WHAT YOU ARE ASKED TO DO:
Work out the count of lines in the entries below that include "keys", and write only that count.

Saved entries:

• • • •

(** ** The properties *)

(** Internal keys round trip. Appending a parsed key whose sequence number fits 56 bits
    never fails an assertion and is parsed back to the same fields; conversely, whatever
    bytes [ParseInternalKey] accepts are the encoding of what it returns. *)
Theorem internal_key_roundtrip :
  (forall p, 0 <= pk_sequence p <= kMaxSequenceNumber ->
     exists k, AppendInternalKey [] p = Ret k /\ zlen k = InternalKeyEncodingLength p /\
       ParseInternalKey k = Some p) /\
  (forall k p, ParseInternalKey k = Some p -> AppendInternalKey [] p = Ret k).
Proof.
  split.
  - intros [u s t] Hs. exists (encode u s t).
    split; [by apply AppendInternalKey_spec|]. split; [apply zlen_encode | by apply ParseInternalKey_encode].
  - intros k [u s t] Hp. apply ParseInternalKey_inv in Hp as [Hs Hk].
    rewrite AppendInternalKey_spec by exact Hs. f_equal. symmetry. exact Hk.
Qed.

(** The order of internal keys. On encoded keys the comparator orders by increasing
    user key, then by decreasing sequence number, then by decreasing type. *)
Theorem internal_key_order `{ComparatorLaws} (u u' : bytes) (s s' : Z) (t t' : ValueType) k k' :
  0 <= s <= kMaxSequenceNumber -> 0 <= s' <= kMaxSequenceNumber ->
  AppendInternalKey [] (mkParsed u s t) = Ret k -> AppendInternalKey [] (mkParsed u' s' t') = Ret k' ->
  internal_compare k k' < 0 <->
    Compare u u' < 0 \/
    (Compare u u' = 0 /\ (s' < s \/ (s' = s /\ type_code t' < type_code t))).
Proof.
  intros Hs Hs'. rewrite !AppendInternalKey_spec by done. intros [= <-] [= <-]. cbn [app].
  by rewrite (proj1 (internal_compare_cases _ _)), !ExtractUserKey_encode, !ExtractTag_encode, tag_lt.
Qed.
(* ===== verification/Block.v ===== *)
(** * Reading a block

    [block.h] and [block.c]: a block as it comes from a file, and the iterator over its
    entries, which decodes prefix-compressed keys and searches the restart array. *)

From stdpp Require Import sorting.
From S2P Require Import Prelude Coding Env Comparator BlockBuilder.

Open Scope outcome_scope.

(** ** Blocks *)

Record Block := mkBlock { data_ : bytes; size_ : Z; restart_offset_ : Z }.

(** [NumRestarts], for a block of [size] bytes. *)
Definition NumRestarts (data : bytes) (size : Z) : outcome Z :=
  assert! 4 <=? size; Ret (DecodeFixed32 (zdrop (size - 4) data)).

Definition new_Block (contents : bytes) : outcome Block :=
  let size := zlen contents in
  if size <? 4 then Ret (mkBlock contents 0 0)
  else
    let max_restarts_allowed := (size - 4) / 4 in
    let! n := NumRestarts contents size in
    if max_restarts_allowed <? n then Ret (mkBlock contents 0 0)
    else Ret (mkBlock contents size (u32 (size - u32 (1 + n) * 4))).

(** One entry, decoded from the bytes [p] between the entry and the restart array: the
    three lengths and the bytes behind them. *)
Definition DecodeEntry (p : bytes) : option (Z * Z * Z * bytes) :=
  if zlen p <? 3 then None
  else
    let shared := byte_at p 0 in
    let non_shared := byte_at p 1 in
    let value_length := byte_at p 2 in
    let decoded :=
      if Z.lor (Z.lor shared non_shared) value_length <? 128 then
        Some (shared, non_shared, value_length, zdrop 3 p)
      else
        '(shared, p) ← GetVarint32Ptr p;
        '(non_shared, p) ← GetVarint32Ptr p;
        '(value_length, p) ← GetVarint32Ptr p;
        Some (shared, non_shared, value_length, p) in
    match decoded with
    | Some (shared, non_shared, value_length, p) =>
        if u32 (zlen p) <? u32 (non_shared + value_length) then None
        else Some (shared, non_shared, value_length, p)
    | None => None
    end.

(** ** The iterator *)

Section Iter.
Context `{Comparator}.

(** [value_] is a slice of the block: its offset and its size; [None] is the empty slice
    that points nowhere into the block. *)
Record Iter := mkIter {
  it_data : bytes;
  it_restarts : Z;
  num_restarts_ : Z;
  current_ : Z;
  restart_index_ : Z;
  key_ : bytes;
  value_ : option (Z * Z);
  status_ : Status;
}.

Definition new_Iter (data : bytes) (restarts num_restarts : Z) : outcome Iter :=
  assert! 0 <? num_restarts;
  Ret (mkIter data restarts num_restarts restarts num_restarts [] None OK).

Definition Valid (it : Iter) : bool := current_ it <? it_restarts it.

Definition iter_key (it : Iter) : outcome bytes := assert! Valid it; Ret (key_ it).

Definition iter_value (it : Iter) : outcome bytes :=
  assert! Valid it;
  match value_ it with
  | Some (off, size) => Ret (ztake size (zdrop off (it_data it)))
  | None => Ret []
  end.

(** The end of [value_], as an offset: not defined for a slice outside of the block. *)
Definition NextEntryOffset (it : Iter) : outcome Z :=
  match value_ it with
  | Some (off, size) => Ret (u32 (off + size))
  | None => AssertFailed
  end.

Definition GetRestartPoint (it : Iter) (index : Z) : outcome Z :=
  assert! index <? num_restarts_ it;
  Ret (DecodeFixed32 (zdrop (it_restarts it + index * 4) (it_data it))).

Definition set_position (it : Iter) (current index : Z) (key : bytes) (value : option (Z * Z)) : Iter :=
  mkIter (it_data it) (it_restarts it) (num_restarts_ it) current index key value (status_ it).

Definition SeekToRestartPoint (it : Iter) (index : Z) : outcome Iter :=
  let! offset := GetRestartPoint it index in
  Ret (set_position it (current_ it) index [] (Some (offset, 0))).

Definition CorruptionError (it : Iter) : Iter :=
  mkIter (it_data it) (it_restarts it) (num_restarts_ it) (it_restarts it) (num_restarts_ it)
    [] None (Corruption "bad entry in block").

(** [while (restart_index_ + 1 < num_restarts_ && GetRestartPoint(..) < current_)]. *)
Fixpoint advance_index (fuel : nat) (it : Iter) (index : Z) : outcome Z :=
  match fuel with
  | O => OutOfFuel
  | S fuel =>
      if u32 (index + 1) <? num_restarts_ it then
        let! r := GetRestartPoint it (u32 (index + 1)) in
        if r <? current_ it then advance_index fuel it (u32 (index + 1)) else Ret index
      else Ret index
  end.

(** The bytes [key_.append] and [value_] touch must lie in the block. *)
Definition ParseNextKey (it : Iter) : outcome (Iter * bool) :=
  let! current := NextEntryOffset it in
  if it_restarts it <=? current then
    Ret (set_position it (it_restarts it) (num_restarts_ it) (key_ it) (value_ it), false)
  else
    let p := zdrop current (ztake (it_restarts it) (it_data it)) in
    match DecodeEntry p with
    | None =>
        Ret (CorruptionError (set_position it current (restart_index_ it) (key_ it) (value_ it)), false)
    | Some (shared, non_shared, value_length, q) =>
        if zlen (key_ it) <? shared then
          Ret (CorruptionError (set_position it current (restart_index_ it) (key_ it) (value_ it)), false)
        else
          let pos := it_restarts it - zlen q in
          assert! pos + non_shared + value_length <=? zlen (it_data it);
          let key := ztake shared (key_ it) ++ ztake non_shared (zdrop pos (it_data it)) in
          let it := set_position it current (restart_index_ it) key
                      (Some (pos + non_shared, value_length)) in
          let! index := advance_index (S (Z.to_nat (num_restarts_ it - restart_index_ it)))
                          it (restart_index_ it) in
          Ret (set_position it current index key (Some (pos + non_shared, value_length)), true)
    end.

Definition Next (it : Iter) : outcome Iter :=
  assert! Valid it;
  let! (it, _) := ParseNextKey it in Ret it.

Definition SeekToFirst (it : Iter) : outcome Iter :=
  let! it := SeekToRestartPoint it 0 in
  let! (it, _) := ParseNextKey it in Ret it.

(** [while (ParseNextKey() && NextEntryOffset() < limit)]. *)
Fixpoint skip_until (fuel : nat) (it : Iter) (limit : Z) : outcome Iter :=
  match fuel with
  | O => OutOfFuel
  | S fuel =>
      let! (it, parsed) := ParseNextKey it in
      if parsed then
        let! next := NextEntryOffset it in
        if next <? limit then skip_until fuel it limit else Ret it
      else Ret it
  end.

(** Every entry has at least three bytes. *)
Definition scan_fuel (it : Iter) : nat := S (Z.to_nat (it_restarts it)).

Definition SeekToLast (it : Iter) : outcome Iter :=
  let! it := SeekToRestartPoint it (num_restarts_ it - 1) in
  skip_until (scan_fuel it) it (it_restarts it).

(** [while (GetRestartPoint(restart_index_) >= original)]; [None]: no more entries. *)
Fixpoint prev_index (fuel : nat) (it : Iter) (original index : Z) : outcome (option Z) :=
  match fuel with
  | O => OutOfFuel
  | S fuel =>
      let! r := GetRestartPoint it index in
      if original <=? r then
        if index =? 0 then Ret None else prev_index fuel it original (index - 1)
      else Ret (Some index)
  end.

Definition Prev (it : Iter) : outcome Iter :=
  assert! Valid it;
  let original := current_ it in
  let! found := prev_index (S (Z.to_nat (restart_index_ it))) it original (restart_index_ it) in
  match found with
  | None => Ret (set_position it (it_restarts it) (num_restarts_ it) (key_ it) (value_ it))
  | Some index =>
      let! it := SeekToRestartPoint it index in
      skip_until (scan_fuel it) it original
  end.

(** The binary search for the last restart point with a key below [target]; [None]: a
    corrupt entry. *)
Fixpoint search_restarts (fuel : nat) (it : Iter) (target : bytes) (left right : Z)
    : outcome (option Z) :=
  match fuel with
  | O => OutOfFuel
  | S fuel =>
      if left <? right then
        let mid := u32 (left + right + 1) / 2 in
        let! region_offset := GetRestartPoint it mid in
        match DecodeEntry (zdrop region_offset (ztake (it_restarts it) (it_data it))) with
        | None => Ret None
        | Some (shared, non_shared, value_length, q) =>
            if negb (shared =? 0) then Ret None
            else
              let pos := it_restarts it - zlen q in
              assert! pos + non_shared <=? zlen (it_data it);
              let mid_key := ztake non_shared (zdrop pos (it_data it)) in
              if Compare mid_key target <? 0 then search_restarts fuel it target mid right
              else search_restarts fuel it target left (mid - 1)
        end
      else Ret (Some left)
  end.

(** [while (true)]: the first key at or after the current position that is [>= target]. *)
Fixpoint scan_ge (fuel : nat) (it : Iter) (target : bytes) : outcome Iter :=
  match fuel with
  | O => OutOfFuel
  | S fuel =>
      let! (it, parsed) := ParseNextKey it in
      if negb parsed then Ret it
      else if 0 <=? Compare (key_ it) target then Ret it
      else scan_ge fuel it target
  end.

Definition Seek (it : Iter) (target : bytes) : outcome Iter :=
  let! found := search_restarts (S (Z.to_nat (num_restarts_ it))) it target 0 (num_restarts_ it - 1) in
  match found with
  | None => Ret (CorruptionError it)
  | Some index =>
      let! it := SeekToRestartPoint it index in
      scan_ge (scan_fuel it) it target
  end.

(** [NewIterator]: an error, the empty iterator, or an iterator over the entries. *)
Inductive BlockIterator :=
| ErrorIterator (s : Status)
| EmptyIterator
| EntryIterator (it : Iter).

Definition NewIterator (b : Block) : outcome BlockIterator :=
  if size_ b <? 4 then Ret (ErrorIterator (Corruption "bad block contents"))
  else
    let! num_restarts := NumRestarts (data_ b) (size_ b) in
    if num_restarts =? 0 then Ret EmptyIterator
    else
      let! it := new_Iter (data_ b) (restart_offset_ b) num_restarts in
      Ret (EntryIterator it).

End Iter.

• • • •

YOUR SOLUTION:
3